Welcome! This blog contains research, information on lifestyle, nutrition, dietary supplements and health for those with MS, as well as continuing information on the understanding of CCSVI and cerebral hypoperfusion. This blog is informative only--all medical decisions should be discussed with your own physicians.

The posts are searchable---simply type in your topic of interest in the search box at the top left.

Almost all of MS research is initiated and funded by pharmaceutical companies. This maintains the EAE mouse model and the immune paradigm of MS, and continues the 15 billion dollar a year MS treatment industry. But as we learn more about slowed blood flow, gray matter atrophy, and environmental links to MS progression and disability--all things the current drugs do not address--we're discovering more about how to help those with MS.

To learn how this journey began, read my first post from August, 2009. Be well! Joan

Wednesday, August 20, 2014

Inadequate cerebral blood flow and loss of neurons in MS

A new study was recently been published in the JAMA Neurology journal.  One of the investigators is Yulin Ge, MD--a recent presenter at the International Society for Neurovascular Disease conference.  www.isnvd.org  Dr. Ge has been imaging the MS brain for over a decade at NYU, and he has found many vascular connections to MS.

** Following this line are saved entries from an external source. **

(* ===== verification/Double.v ===== *)
(** * Double: the type [double] and [strtod]

    What the size parser and the size formatter of the command line tool use of
    floating point: the numbers of the binary64 format, rounding to them, products
    with a power of two, the conversions from and to [uint64_t], and the C library's
    [strtod] in the "C" locale. *)

From Stdlib Require Import String.
From stdpp Require Import base numbers list strings pretty.
From S2P Require Import XDevice Prelude Getopt.
Local Open Scope Z_scope.

(** A value of type [double]: [m * 2^e], an infinity or not a number. *)
Inductive double : Set :=
| DFinite (m e : Z)
| DInf (negative : bool)
| DNan.

(** [d <= 0]. *)
Definition double_le_0 (d : double) : bool :=
  match d with
  | DFinite m _ => m <=? 0
  | DInf negative => negative
  | DNan => false
  end.

(** The product with a power of two, [0 <= k], is exact, or infinite when it overflows. *)
Definition double_mul_pow2 (d : double) (k : Z) : double :=
  match d with
  | DFinite m e =>
      if bool_decide (Z.abs m * 2 ^ (Z.max 0 (e + k)) < 2 ^ 1024 * 2 ^ (Z.max 0 (- (e + k))))
      then DFinite m (e + k) else DInf (m <? 0)
  | _ => d
  end.

(** [(uint64_t)d]: truncation; [None] when the value is not in the type. *)
Definition double_to_u64 (d : double) : option Z :=
  match d with
  | DFinite m e =>
      let z := if 0 <=? e then m * 2 ^ e else Z.quot m (2 ^ (- e)) in
      if bool_decide (0 <= z < 2 ^ 64) then Some z else None
  | _ => None
  end.

(** [n / d] as an integer: to the nearest, ties to even. *)
Definition round_half_even (n d : Z) : Z :=
  let q := n / d in
  let r := n mod d in
  if 2 * r <? d then q else if d <? 2 * r then q + 1 else if Z.even q then q else q + 1.

(** [(double)n] of an unsigned integer: 53 significant bits. *)
Definition u64_to_double (n : Z) : Z :=
  let k := Z.max 0 (Z.log2 n - 52) in round_half_even n (2 ^ k) * 2 ^ k.

(** The exponent of the leading bit of [n / d], for positive [n] and [d]. *)
Definition quot_log2 (n d : Z) : Z :=
  let l := Z.log2 n - Z.log2 d in
  if d * 2 ^ (Z.max 0 l) <=? n * 2 ^ (Z.max 0 (- l)) then l else l - 1.

(** [n / d] rounded to the format, for [0 <= n] and [0 < d]: 53 significant bits, no
    unit below [2^-1074], infinite from [2^1024] on. *)
Definition round_double (n d : Z) : double :=
  if n =? 0 then DFinite 0 0
  else
    let e := Z.max (-1074) (quot_log2 n d - 52) in
    let m := round_half_even (n * 2 ^ (Z.max 0 (- e))) (d * 2 ^ (Z.max 0 e)) in
    if 2 ^ 1024 <=? m * 2 ^ (Z.max 0 e) then DInf false else DFinite m e.

Definition double_opp (d : double) : double :=
  match d with DFinite m e => DFinite (- m) e | DInf s => DInf (negb s) | DNan => DNan end.

(** ** [strtod] *)

Definition to_lower (c : Init.Byte.byte) : Init.Byte.byte :=
  let n := Byte.to_N c in
  if bool_decide (65 <= n <= 90)%N then default c (Byte.of_N (n + 32)) else c.

Definition strcasecmp_eq (a b : string) : bool :=
  bool_decide (to_lower <$> chars a = to_lower <$> chars b).

(** The value of a digit in base 10 or 16. *)
Definition digit_in (base : Z) (c : opt_char) : option Z :=
  let n := Z.of_N (Byte.to_N (to_lower c)) in
  let v := if (48 <=? n) && (n <=? 57) then n - 48
           else if (97 <=? n) && (n <=? 122) then n - 87 else base in
  if v <? base then Some v else None.

(** The digits at the start: the number they extend [acc] to, how many they are, and
    what follows. *)
Fixpoint span_digits (base acc count : Z) (cs : list opt_char) : Z * Z * list opt_char :=
  match cs with
  | c :: cs' =>
      match digit_in base c with
      | Some d => span_digits base (base * acc + d) (count + 1) cs'
      | None => (acc, count, cs)
      end
  | [] => (acc, count, [])
  end.

(** Digits with an optional point, at least one digit: the number without its point,
    the number of digits behind the point, and what follows. *)
Definition mantissa (base : Z) (cs : list opt_char) : option (Z * Z * list opt_char) :=
  let '(m, count, cs1) := span_digits base 0 0 cs in
  match cs1 with
  | Byte.x2e :: cs2 =>
      let '(m, frac, cs3) := span_digits base m 0 cs2 in
      if count + frac =? 0 then None else Some (m, frac, cs3)
  | _ => if count =? 0 then None else Some (m, 0, cs1)
  end.

Definition signed (cs : list opt_char) : bool * list opt_char :=
  match cs with
  | c :: cs' =>
      if decide (c = DASH) then (true, cs') else if decide (c = Byte.x2b) then (false, cs') else (false, cs)
  | [] => (false, [])
  end.

(** An optional exponent: the marker, a sign and at least one digit. *)
Definition exponent (marker : opt_char) (cs : list opt_char) : Z * list opt_char :=
  match cs with
  | c :: cs' =>
      if decide (to_lower c = marker) then
        let '(negative, cs1) := signed cs' in
        let '(x, count, cs2) := span_digits 10 0 0 cs1 in
        if count =? 0 then (0, cs) else ((if negative then - x else x), cs2)
      else (0, cs)
  | [] => (0, [])
  end.

(** [word] in front, in any case. *)
Definition strip_word (word : string) (cs : list opt_char) : option (list opt_char) :=
  let n := length (chars word) in
  if decide (to_lower <$> take n cs = chars word) then Some (drop n cs) else None.

Definition is_alnum_ (c : opt_char) : bool :=
  match digit_in 36 c with Some _ => true | None => bool_decide (c = Byte.x5f) end.

(** ["(...)"] behind ["nan"]. *)
Fixpoint nan_end (cs : list opt_char) : option (list opt_char) :=
  match cs with
  | c :: cs => if is_alnum_ c then nan_end cs else if decide (c = Byte.x29) then Some cs else None
  | [] => None
  end.

Definition nan_chars (cs : list opt_char) : list opt_char :=
  match cs with
  | Byte.x28 :: cs' => default cs (nan_end cs')
  | _ => cs
  end.

(** A hexadecimal number behind ["0x"], or a decimal one. *)
Definition strtod_number (cs : list opt_char) : option (double * list opt_char) :=
  match (hex ← strip_word "0x" cs; mantissa 16 hex) with
  | Some (m, frac, rest) =>
      let '(x, rest) := exponent Byte.x70 rest in
      let x := x - 4 * frac in
      Some (round_double (m * 2 ^ (Z.max 0 x)) (2 ^ (Z.max 0 (- x))), rest)
  | None =>
      '(m, frac, rest) ← mantissa 10 cs;
      let '(x, rest) := exponent Byte.x65 rest in
      let x := x - frac in
      Some (round_double (m * 10 ^ (Z.max 0 x)) (10 ^ (Z.max 0 (- x))), rest)
  end.
(* ===== verification/NodeThreads.v ===== *)
(** * NodeThreads: the daemon with its threads ([src/main/node_main.c])

    [NodeMain] lets the two threads of the daemon's Raft node take whole rounds while the
    main loop sleeps. Here the main function is a client of [RaftThreads]: it starts the
    node, asks for its state once in a while, and destroys the node when the loop has
    ended, with the threads running all the time. In C the shutdown is a data race. *)

From Stdlib Require Import String.
From stdpp Require Import base numbers list strings.
From S2P Require Import XDevice Prelude Raft RaftInv Getopt Cli NodeMain NodeProps RaftThreads ThreadProps.
Local Open Scope Z_scope.

(** ** The main function as a client *)

(** What it does with its node: the start, with both threads; [n] turns of the loop, each
    with [xdevice_raft_get_state]; and the destruction. *)
Definition main_program (n : nat) : list label :=
  [LStart raft_callbacks; LClient true; LClient true] ++
  mjoin (replicate n [LCall CallGetState; LClient true; LClient true; LClient true]) ++
  [LDestroy; LClient true; LClient true; LClient true].

Definition is_client (l : label) : bool := match l with LThread _ _ => false | _ => true end.

(** A schedule of the daemon: the steps of the main function, as far as it gets, between
    steps of the threads. *)
Definition daemon_schedule (n : nat) (ls : list label) : Prop :=
  filter (λ l, is_client l = true) ls `prefix_of` main_program n ∧
  Forall (λ l, match l with LThread _ e => raft_env_ok e | _ => True end) ls.

(** ** Discipline *)

(** What the main function does after the start. *)
Definition main_label (l : label) : Prop :=
  match l with
  | LThread _ e => raft_env_ok e
  | LStart _ => False
  | LCall c => c = CallGetState
  | LDestroy => True
  | LClient ok => ok = true
  end.

(** No thread has been joined until the node is being destroyed. *)
Definition main_place (s : sys) : Prop :=
  match sy_client s with
  | StartJoin => False
  | CallLock c | CallBody c => c = CallGetState ∧ unjoined s
  | DestroyFirst | DestroySecond | DestroyFree | Gone => True
  | _ => unjoined s
  end.

(** The threads were created. *)
Record main_inv (s : sys) : Prop := {
  mi_place : main_place s;
  mi_handles : sy_election s ≠ Unspecified ∧ sy_heartbeat s ≠ Unspecified;
  mi_threads : sy_client s = StartFirst ∨ sy_threads s ≠ []
}.

Lemma unjoined_goto s i t pc : sy_threads s !! i = Some t → unjoined s → unjoined (goto i t pc s).
Proof.
  intros Hi Hu. unfold unjoined, goto. cbn. apply Forall_insert; [done|]. exact (Forall_lookup_1 _ _ _ _ Hu Hi).
Qed.

Lemma unjoined_spawn s k : unjoined s → unjoined (spawn k s).
Proof. intros Hu. unfold unjoined, spawn. cbn. apply Forall_app. split; [done|by repeat constructor]. Qed.

(** The invariant looks at the join marks and the place of the client only. *)
Lemma main_inv_thread s i t pc n m :
  sy_threads s !! i = Some t → main_inv s →
  main_inv ((goto i t pc s) <| sy_node := n |> <| sy_mutex := m |>).
Proof.
  intros Hi [H Hh Ht]. pose proof (unjoined_goto s i t pc Hi) as Hu. split; [|done|].
  - unfold main_place in *. cbn. destruct (sy_client s); try done; try (by apply Hu); split; first [apply H|apply Hu, H].
  - destruct Ht as [|Ht]; [by left|right]. cbn. rewrite <- length_zero_iff_nil in Ht |- *.
    by change (length (<[i := t <| th_pc := pc |>]> (sy_threads s)) ≠ 0%nat); rewrite length_insert.
Qed.

Lemma exec_thread_main s i e s' : main_inv s → exec_thread s i e = Next s' → main_inv s'.
Proof.
  intros Hs. unfold exec_thread. destruct (sy_threads s !! i) as [t|] eqn:Hi; [|done].
  pose proof (λ pc n m, main_inv_thread s i t pc n m Hi Hs) as Hgo.
  destruct (th_pc t); try done; try (destruct (sy_freed s); [done|]).
  - intros [= <-]. by apply (Hgo _ (sy_node s) (sy_mutex s)).
  - destruct (sy_mutex s); [done|]. intros [= <-]. by apply (Hgo _ (sy_node s)).
  - destruct (RaftThreads.thread_round _ _ _) as [n|]; [|done]. intros [= <-]. by apply (Hgo _ n (sy_mutex s)).
  - intros [= <-]. by apply (Hgo _ (sy_node s)).
  - intros [= <-]. by apply (Hgo _ (sy_node s) (sy_mutex s)).
Qed.

Lemma join_main s h pc s' :
  main_inv s → sy_client s ≠ StartFirst → pc = DestroySecond ∨ pc = DestroyFree →
  exec_join_handle s h pc = Next s' → main_inv s'.
Proof.
  intros [_ Hh [|Ht]] Hcl Hpc Hj; [done|]. pose proof (join_keeps _ _ _ _ Hj) as [Hc Hlen]. split.
  - unfold main_place. rewrite Hc. by destruct Hpc as [->| ->].
  - destruct h as [|h|]; cbn in Hj; [by injection Hj as <-| |done]. unfold exec_join in Hj.
    destruct (sy_threads s !! h); [|done]. destruct (th_joined _); [done|]. case_decide; [|done]. by injection Hj as <-.
  - right. intros Hnil. rewrite Hnil in Hlen. by destruct (sy_threads s).
Qed.

Lemma exec_client_main s s' : main_inv s → exec_client s true = Next s' → main_inv s'.
Proof.
  intros Hs. pose proof Hs as [Hp Hh Ht]. unfold main_place in Hp. unfold exec_client.
  assert (Hnew : ∀ k, sy_threads (spawn k s) ≠ []) by (intros k; cbn; by destruct (sy_threads s)).
  destruct (sy_client s) eqn:Hcl; try done; try (destruct Ht as [|Ht]; [done|]).
  - intros [= <-]. split; [by apply unjoined_spawn|by split; [|apply Hh]|right; apply Hnew].
  - intros [= <-]. split; [by apply unjoined_spawn|by split; [apply Hh|]|right; apply Hnew].
  - destruct (sy_mutex s); [done|]. intros [= <-]. by split; [|done|right].
  - destruct Hp as [-> Hu]. intros [= <-]. by split; [|done|right].
  - intros [= <-]. by split; [|done|right].
  - apply join_main; [done|by rewrite Hcl|by left].
  - apply join_main; [done|by rewrite Hcl|by right].
  - destruct (sy_mutex s); [done|]. intros [= <-]. by split; [|done|right].
Qed.

(** A step of the daemon keeps the discipline of [RaftThreads], unless it has to wait. *)
Lemma main_step s l :
  main_inv s → main_label l → sys_exec s l ≠ Blocked →
  label_ok s l ∧ match sys_exec s l with Next s' => main_inv s' | _ => True end.
Proof.
  intros Hs Hl Hb. destruct l as [i e|cb|c| |ok]; cbn in Hl; [| |subst c| |subst ok].
  - split; [done|]. cbn [sys_exec]. destruct (exec_thread s i e) eqn:He; [done..|]. by eapply exec_thread_main.
  - done.
  - split; [done|]. cbn [sys_exec call_check] in *. destruct Hs as [Hp Hh Ht]. unfold main_place in Hp.
    destruct (sy_client s) eqn:Hcl; try done. by split; [|done|right; destruct Ht].
  - cbn [sys_exec label_ok] in *. destruct Hs as [Hp Hh Ht]. unfold main_place in Hp.
    destruct (sy_client s) eqn:Hcl; try done. split; [done|]. by split; [|done|right; destruct Ht].
  - split; [done|]. cbn [sys_exec]. destruct (exec_client s true) eqn:He; [done..|]. by eapply exec_client_main.
Qed.
(* ===== verification/StorageTest.v ===== *)
(** * StorageTest: the storage test program ([src/test/storage_test.c])

    The repository's own test program, as a client of the other components: each test
    function runs a fixed sequence of calls and returns -1 at the first that fails, and
    [main] returns -1 when a test did. The output is not modelled, apart from the
    statistics that the performance test prints. *)

From Stdlib Require Import String.
From stdpp Require Import base numbers list strings gmap.
From S2P Require Import XDevice Prelude Libc StorageInterface StorageSpec MockStorage MockBackend.
From S2P Require Import Posix LocalStorage StorageManager ManagerClient RaftAdapter.
Local Open Scope Z_scope.

(** ** What the program gets from outside

    The environments of its calls, and what lies on its stack where a structure is not
    initialised. *)
Record test_env := mk_test_env {
  te_create : nat → call_env;              (* the k-th creation of an interface *)
  te_mock : nat → call_env;                (* the k-th call of a test *)
  te_local : nat → call_env;
  te_manager : nat → nat → call_env;
  te_adapter : nat → nat → call_env;
  te_performance : nat → call_env;
  te_info : storage_file_info_t;
  te_stats : storage_stats_t;
  te_storage_manager : storage_manager_t;
  te_raft_adapter : raft_storage_adapter_t
}.

(** ** Tests of one backend *)

Definition test_path : string := "test_file.dat".
Definition test_data : block := chars "Hello, XDevice Storage!".

Section interface_test.
Context {E W P : Type}.

(** [test_storage_interface]: a NULL function pointer is undefined behaviour, except
    for the one that the code tests. *)
Definition test_storage_interface (storage : storage_vtable E W P) (e : nat → E)
    (info : storage_file_info_t) (stats : storage_stats_t) (w : W) (p : iptr P)
    : option (Z * W * iptr P) :=
  let len := blen test_data in
  f ← vt_init storage;
  '(ret, w, p) ← f (e 0%nat) w p (Some "/tmp/xdevice_test"%string);
  if negb (ret =? XDEVICE_OK) then Some (-1, w, p) else
  f ← vt_health_check storage;
  '(ret, w, p) ← f (e 1%nat) w p;
  if negb (ret =? XDEVICE_OK) then Some (-1, w, p) else
  f ← vt_create_file storage;
  '(ret, w, p) ← f (e 2%nat) w p (Some test_path) 1024;
  if negb (ret =? XDEVICE_OK) then Some (-1, w, p) else
  f ← vt_write_sync storage;
  '(ret, w, p) ← f (e 3%nat) w p (Some test_path) 0 (Some test_data) len;
  if negb (ret =? XDEVICE_OK) then Some (-1, w, p) else
  '(ret, w, p) ← (match vt_fsync storage with
                  | Some f => f (e 4%nat) w p (Some test_path)
                  | None => Some (error_code XDEVICE_OK, w, p)
                  end);
  if negb (ret =? XDEVICE_OK) then Some (-1, w, p) else
  f ← vt_read_sync storage;
  '(ret, w, p, buffer) ← f (e 5%nat) w p (Some test_path) 0 (Some (zeros 128)) len;
  if negb (ret =? XDEVICE_OK) then Some (-1, w, p) else
  read_buffer ← buffer;
  if negb (bool_decide (take (length test_data) read_buffer = test_data)) then Some (-1, w, p) else
  f ← vt_get_file_info storage;
  '(ret, w, p, _) ← f (e 6%nat) w p (Some test_path) (Some info);
  if negb (ret =? XDEVICE_OK) then Some (-1, w, p) else
  f ← vt_get_stats storage;
  '(ret, w, p, _) ← f (e 7%nat) w p (Some stats);
  if negb (ret =? XDEVICE_OK) then Some (-1, w, p) else
  f ← vt_delete_file storage;
  '(ret, w, p) ← f (e 8%nat) w p (Some test_path);
  if negb (ret =? XDEVICE_OK) then Some (-1, w, p) else
  f ← vt_cleanup storage;
  '(ret, w, p) ← f (e 9%nat) w p;
  if negb (ret =? XDEVICE_OK) then Some (-1, w, p) else
  Some (0, w, p).

End interface_test.

(** ** Tests over the in-memory backend *)

Section mock_tests.
Context (XDEVICE_ERROR_NO_SPACE : Z) {K : Type}.
Implicit Types (k : K).

Abbreviation mock_table := (mock_vtable XDEVICE_ERROR_NO_SPACE K).
Abbreviation mock_mem := (mem call_env K mock_storage_private_t).

(** The calls of a backend made inside call [n] of the manager, and the manager's own. *)
Definition backend_env (e : nat → nat → call_env) (n : nat) : nat → call_env := λ i, e n (S i).
Definition manager_env (e : nat → nat → call_env) (n : nat) : call_env := e n 0%nat.

(** Where the object of a test is, and its manager: each test has a heap of its own. *)
Definition the_loc : loc := 1%positive.

(** [create_mock_storage_interface], the object in a new heap, and
    [mock_storage->init(mock_storage, NULL)]. The outer [None] is undefined behaviour,
    the inner one the NULL result of the creation. *)
Definition new_mock (e e' : call_env) k : option (option (Z * mock_mem)) :=
  match create_mock_storage_interface e with
  | None => Some None
  | Some i =>
      f ← vt_init mock_table;
      '(ret, k, p) ← f e' k (Some i) None;
      i ← p;
      Some (Some (ret, mk_mem {[the_loc := mk_storage_interface i mock_table]} k))
  end.

Definition test_storage_manager (e : nat → nat → call_env) (manager : storage_manager_t) k
    : option (Z * K) :=
  let path := "manager_test.dat"%string in
  let data := chars "Storage Manager Test Data" in
  let '(ret, m) := storage_manager_init (manager_env e 0) (Some manager) in
  if negb (ret =? XDEVICE_OK) then Some (-1, k) else
  mock ← new_mock (e 1%nat 0%nat) (e 2%nat 0%nat) k;
  match mock with
  | None => Some (-1, k)
  | Some (ret, s) =>
      if negb (ret =? XDEVICE_OK) then Some (-1, mem_world s) else
      '(ret, m, s) ← storage_manager_register_backend (manager_env e 3) s m (Some the_loc);
      if negb (ret =? XDEVICE_OK) then Some (-1, mem_world s) else
      m ← m;
      let m := m <| sm_primary_backend := STORAGE_BACKEND_MOCK |> in
      '(ret, m, s) ← storage_manager_write (manager_env e 4) (backend_env e 4) s (Some m) (Some path) 0
                       (Some data) (blen data);
      if negb (ret =? XDEVICE_OK) then Some (-1, mem_world s) else
      '(ret, m, s, buffer) ← storage_manager_read (manager_env e 5) (backend_env e 5) s m (Some path) 0
                               (Some (zeros 128)) (blen data);
      if negb (ret =? XDEVICE_OK) then Some (-1, mem_world s) else
      read_buffer ← buffer;
      if negb (bool_decide (take (length data) read_buffer = data)) then Some (-1, mem_world s) else
      '(ret, m, s) ← storage_manager_cleanup (backend_env e 6) s m;
      if negb (ret =? XDEVICE_OK) then Some (-1, mem_world s) else
      Some (0, mem_world s)
  end.

(** A buffer of 128 bytes on the stack. *)
Definition stack_buffer (e : call_env) : block := junk e <$> seq 0 128.

(** The results of the initialisation and of the registration are not looked at. *)
Definition test_raft_storage_adapter (e : nat → nat → call_env) (manager : storage_manager_t)
    (adapter : raft_storage_adapter_t) k : option (Z * K) :=
  let log_entry := chars "Log Entry #1: Test Transaction" in
  let state_data := chars "current_term=5,voted_for=node2" in
  let snapshot_data := chars "Snapshot at index 100: Application State Checkpoint" in
  let '(ret, m) := storage_manager_init (manager_env e 0) (Some manager) in
  if negb (ret =? XDEVICE_OK) then Some (-1, k) else
  mock ← new_mock (e 1%nat 0%nat) (e 2%nat 0%nat) k;
  '(_, s) ← mock;
  '(_, m, s) ← storage_manager_register_backend (manager_env e 3) s m (Some the_loc);
  m ← m;
  let m := m <| sm_primary_backend := STORAGE_BACKEND_MOCK |> in
  let s := mk_adapter_mem {[the_loc := m]} s in
  '(ret, a) ← raft_storage_adapter_init s (Some adapter) (Some the_loc) (Some "raft1_"%string);
  if negb (ret =? XDEVICE_OK) then Some (-1, mem_world (am_mem s)) else
  '(ret, s) ← raft_storage_append_log (manager_env e 4) (backend_env e 4) s a 1 (Some log_entry)
                (blen log_entry);
  if negb (ret =? XDEVICE_OK) then Some (-1, mem_world (am_mem s)) else
  '(ret, s, _) ← raft_storage_read_log (manager_env e 5) (backend_env e 5) s a 1
                   (Some (stack_buffer (manager_env e 5))) (Some 128);
  if negb (ret =? XDEVICE_OK) then Some (-1, mem_world (am_mem s)) else
  '(ret, s) ← raft_storage_save_state (manager_env e 6) (backend_env e 6) s a
                (Some "persistent_state"%string) (Some state_data) (blen state_data);
  if negb (ret =? XDEVICE_OK) then Some (-1, mem_world (am_mem s)) else
  '(ret, s, _) ← raft_storage_load_state (manager_env e 7) (backend_env e 7) s a
                   (Some "persistent_state"%string) (Some (stack_buffer (manager_env e 7))) (Some 128);
  if negb (ret =? XDEVICE_OK) then Some (-1, mem_world (am_mem s)) else
  '(ret, s) ← raft_storage_save_snapshot (manager_env e 8) (backend_env e 8) s a 100
                (Some snapshot_data) (blen snapshot_data);
  if negb (ret =? XDEVICE_OK) then Some (-1, mem_world (am_mem s)) else
  '(ret, s, _) ← raft_storage_load_snapshot (manager_env e 9) (backend_env e 9) s a 100
                   (Some (stack_buffer (manager_env e 9))) (Some 128);
  if negb (ret =? XDEVICE_OK) then Some (-1, mem_world (am_mem s)) else
  let '(ret, a) := raft_storage_adapter_cleanup a in
  if negb (ret =? XDEVICE_OK) then Some (-1, mem_world (am_mem s)) else
  m ← am_managers s !! the_loc;
  '(ret, m, s) ← storage_manager_cleanup (backend_env e 10) (am_mem s) (Some m);
  if negb (ret =? XDEVICE_OK) then Some (-1, mem_world s) else
  Some (0, mem_world s).

(** ** The performance test *)

Definition perf_path (i : nat) : string :=
  snprintf 64 ("perf_test_" +:+ fmt_lu (Z.of_nat i) +:+ ".dat").

(** The first loop: [n] writes, from number [i]; a failure ends it. *)
Fixpoint perf_writes (e : nat → call_env) (data : block) (n i : nat) (p : iptr mock_storage_private_t)
    : option (iptr mock_storage_private_t) :=
  match n with
  | O => Some p
  | S n =>
      '(ret, p) ← mock_storage_write_sync XDEVICE_ERROR_NO_SPACE (e i) p (Some (perf_path i)) 0 (Some data)
                    (blen data);
      if negb (ret =? XDEVICE_OK) then Some p else perf_writes e data n (S i) p
  end.

(** The second loop reads the files again. *)
Fixpoint perf_reads (e : nat → call_env) (buffer : option block) (size : Z) (n i : nat)
    (p : iptr mock_storage_private_t) : option (iptr mock_storage_private_t) :=
  match n with
  | O => Some p
  | S n =>
      '(ret, p, buffer) ← mock_storage_read_sync (e i) p (Some (perf_path i)) 0 buffer size;
      if negb (ret =? XDEVICE_OK) then Some p else perf_reads e buffer size n (S i) p
  end.

(** The statistics of the result are the ones it prints; the throughput it computes
    from the clock is only printed. *)
Definition test_performance (create init alloc : call_env) (ew er : nat → call_env)
    (stats : storage_stats_t) : option (Z * option storage_stats_t) :=
  match create_mock_storage_interface create with
  | None => Some (-1, None)
  | Some i =>
      let '(ret, p) := mock_storage_init init (Some i) None in
      if negb (ret =? XDEVICE_OK) then Some (-1, None) else
      let p := mock_storage_set_delays p 100 200 in
      if negb (malloc_ok alloc 0 && malloc_ok alloc 1) then Some (-1, None) else
      let data := replicate (Z.to_nat 4096) Byte.xab in
      let buffer := junk alloc <$> seq 0 (Z.to_nat 4096) in
      p ← perf_writes ew data 1000 0 p;
      p ← perf_reads er (Some buffer) 4096 1000 0 p;
      let '(_, st) := mock_storage_get_stats p (Some stats) in
      Some (0, st)
  end.

(** ** The program *)

Context {HP : Posix K}.

(** The environments of the performance test: its creation, initialisation,
    allocation, and from the fourth on its transfers in turn. *)
Definition run_performance (te : test_env) : option (Z * option storage_stats_t) :=
  let e := te_performance te in
  test_performance (e 0%nat) (e 1%nat) (e 2%nat) (λ i, e (3 + 2 * i)%nat) (λ i, e (4 + 2 * i)%nat)
    (te_stats te).

(** [if (test(...) != 0) ret = -1]. *)
Definition failed (ret r : Z) : Z := if r =? 0 then ret else -1.

Definition main (te : test_env) k : option (Z * K) :=
  let ret := 0 in
  '(ret, k) ← match create_mock_storage_interface (te_create te 0) with
              | Some i =>
                  '(r, k, _) ← test_storage_interface mock_table (te_mock te) (te_info te) (te_stats te) k (Some i);
                  Some (failed ret r, k)
              | None => Some (ret, k)
              end;
  '(ret, k) ← match create_local_storage_interface (te_create te 1) with
              | Some i =>
                  '(r, k, _) ← test_storage_interface local_vtable (te_local te) (te_info te) (te_stats te) k (Some i);
                  Some (failed ret r, k)
              | None => Some (ret, k)
              end;
  '(r, k) ← test_storage_manager (te_manager te) (te_storage_manager te) k;
  let ret := failed ret r in
  '(r, k) ← test_raft_storage_adapter (te_adapter te) (te_storage_manager te) (te_raft_adapter te) k;
  let ret := failed ret r in
  '(r, _) ← run_performance te;
  Some (failed ret r, k).

End mock_tests.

The study looks at cerebrovascular reactivity, or CVR.  CVR is how the brain reacts or responds  with blood flow when there is vasodilation.  This function is extremely important, as neurons need adequate blood flow to provide glucose and oxygenation.  Without this response of adequate cerebral bloodflow (CBF), the brain will not function properly, and neurons can potentially die.


What this new study did to measure CVR was to look at how healthy controls and pwMS responded to a hypercapnia (too much carbon dioxide), which the researchers created by using 5% carbon dioxide gas.  This gas increases cerebral blood flow by creating vasodilation--or a widening of blood vessels.  A healthy endothelium (lining of the blood vessels) would normally respond to hypercapnia by widening vessels and allowing for more blood to flow to the brain.

Patients with MS had a significant decrease of cerebrovascular reactivity compared with controls. This decrease in CRV correlated to gray matter atrophy, but did not correlate with white matter lesions. 

Their conclusion was that there is an impairment in the cerebrovascular pathophysiology in pwMS, and that inadequate blood flow to neurons may indeed be the cause of neurodegeneration in MS.  And that this was a vascular problem, NOT a problem initiated by white matter lesions.

We know that impaired CVR is related to arterial stenosis and occlusion of the blood vessels in the neck.  http://www.hindawi.com/journals/rrp/2012/268483/

Note that this new study did not hypothesize why this is happening in people with MS. But this study could well be related to what the Columbia researchers saw when they damaged the vascular endothelial cells outside the brain.

The Columbia University study, which was published earlier this summer, found that when researchers damaged the vascular endothelial cells lining the blood vessels outside the brain using lasers to cause oxidative stress,  they could disrupt blood flow to the brain and affect neurovascular coupling.  http://ccsviinms.blogspot.com/2014/06/columbia-researchers-provide-new.html

Dr. Zamboni has noted that there is a derangement of the endothelial cell layer in the jugular veins and valves in people with CCSVI/MS.  This loss of endothelial cell integrity could well be causing the decrease in cerebrovascular reactivity seen in people with MS.

As an anecdotal side note, my husband's gray matter atrophy reversed after he was treated for dural and jugular venous stenosis and began following the Endothelial Health Program.
And he has had no further MS progression since 2007.

The heart and brain are connected, and a healthy endothelium is essential to both.